Work required »
Once the line containing "let bs := take" is found, copy it and each subsequent line exactly. Stop at the end of the records below.

Information provided »
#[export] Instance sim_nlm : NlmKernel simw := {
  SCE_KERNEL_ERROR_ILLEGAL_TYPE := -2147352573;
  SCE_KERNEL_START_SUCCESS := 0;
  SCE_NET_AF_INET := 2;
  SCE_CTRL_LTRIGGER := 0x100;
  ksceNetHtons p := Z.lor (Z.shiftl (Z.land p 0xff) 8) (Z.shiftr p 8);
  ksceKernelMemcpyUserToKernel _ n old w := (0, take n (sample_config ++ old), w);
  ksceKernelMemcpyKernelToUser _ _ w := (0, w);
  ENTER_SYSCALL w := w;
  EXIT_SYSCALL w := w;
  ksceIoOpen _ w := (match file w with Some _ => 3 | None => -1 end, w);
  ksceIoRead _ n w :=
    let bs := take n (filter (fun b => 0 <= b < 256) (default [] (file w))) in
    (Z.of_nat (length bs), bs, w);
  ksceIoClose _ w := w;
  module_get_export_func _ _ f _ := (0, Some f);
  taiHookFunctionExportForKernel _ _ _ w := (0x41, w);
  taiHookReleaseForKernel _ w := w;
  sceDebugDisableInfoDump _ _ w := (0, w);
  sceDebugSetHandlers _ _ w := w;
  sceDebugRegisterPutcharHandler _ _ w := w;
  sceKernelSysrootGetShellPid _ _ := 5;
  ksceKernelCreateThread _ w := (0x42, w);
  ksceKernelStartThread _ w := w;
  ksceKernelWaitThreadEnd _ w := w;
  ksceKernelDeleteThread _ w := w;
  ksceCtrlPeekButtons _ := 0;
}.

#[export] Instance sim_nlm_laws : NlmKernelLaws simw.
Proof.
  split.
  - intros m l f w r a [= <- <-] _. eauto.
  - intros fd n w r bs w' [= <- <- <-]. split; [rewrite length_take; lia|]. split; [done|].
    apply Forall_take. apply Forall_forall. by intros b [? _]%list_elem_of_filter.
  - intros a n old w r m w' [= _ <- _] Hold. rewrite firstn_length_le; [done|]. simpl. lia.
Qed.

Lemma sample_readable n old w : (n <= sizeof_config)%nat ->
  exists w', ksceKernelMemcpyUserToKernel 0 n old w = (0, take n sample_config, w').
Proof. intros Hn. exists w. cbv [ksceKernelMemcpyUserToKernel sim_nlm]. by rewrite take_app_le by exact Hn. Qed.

Exercise result »
    let bs := take n (filter (fun b => 0 <= b < 256) (default [] (file w))) in
    (Z.of_nat (length bs), bs, w);
  ksceIoClose _ w := w;
  module_get_export_func _ _ f _ := (0, Some f);
  taiHookFunctionExportForKernel _ _ _ w := (0x41, w);
  taiHookReleaseForKernel _ w := w;
  sceDebugDisableInfoDump _ _ w := (0, w);
  sceDebugSetHandlers _ _ w := w;
  sceDebugRegisterPutcharHandler _ _ w := w;
  sceKernelSysrootGetShellPid _ _ := 5;
  ksceKernelCreateThread _ w := (0x42, w);
  ksceKernelStartThread _ w := w;
  ksceKernelWaitThreadEnd _ w := w;
  ksceKernelDeleteThread _ w := w;
  ksceCtrlPeekButtons _ := 0;
}.

#[export] Instance sim_nlm_laws : NlmKernelLaws simw.
Proof.
  split.
  - intros m l f w r a [= <- <-] _. eauto.
  - intros fd n w r bs w' [= <- <- <-]. split; [rewrite length_take; lia|]. split; [done|].
    apply Forall_take. apply Forall_forall. by intros b [? _]%list_elem_of_filter.
  - intros a n old w r m w' [= _ <- _] Hold. rewrite firstn_length_le; [done|]. simpl. lia.
Qed.

Lemma sample_readable n old w : (n <= sizeof_config)%nat ->
  exists w', ksceKernelMemcpyUserToKernel 0 n old w = (0, take n sample_config, w').
Proof. intros Hn. exists w. cbv [ksceKernelMemcpyUserToKernel sim_nlm]. by rewrite take_app_le by exact Hn. Qed.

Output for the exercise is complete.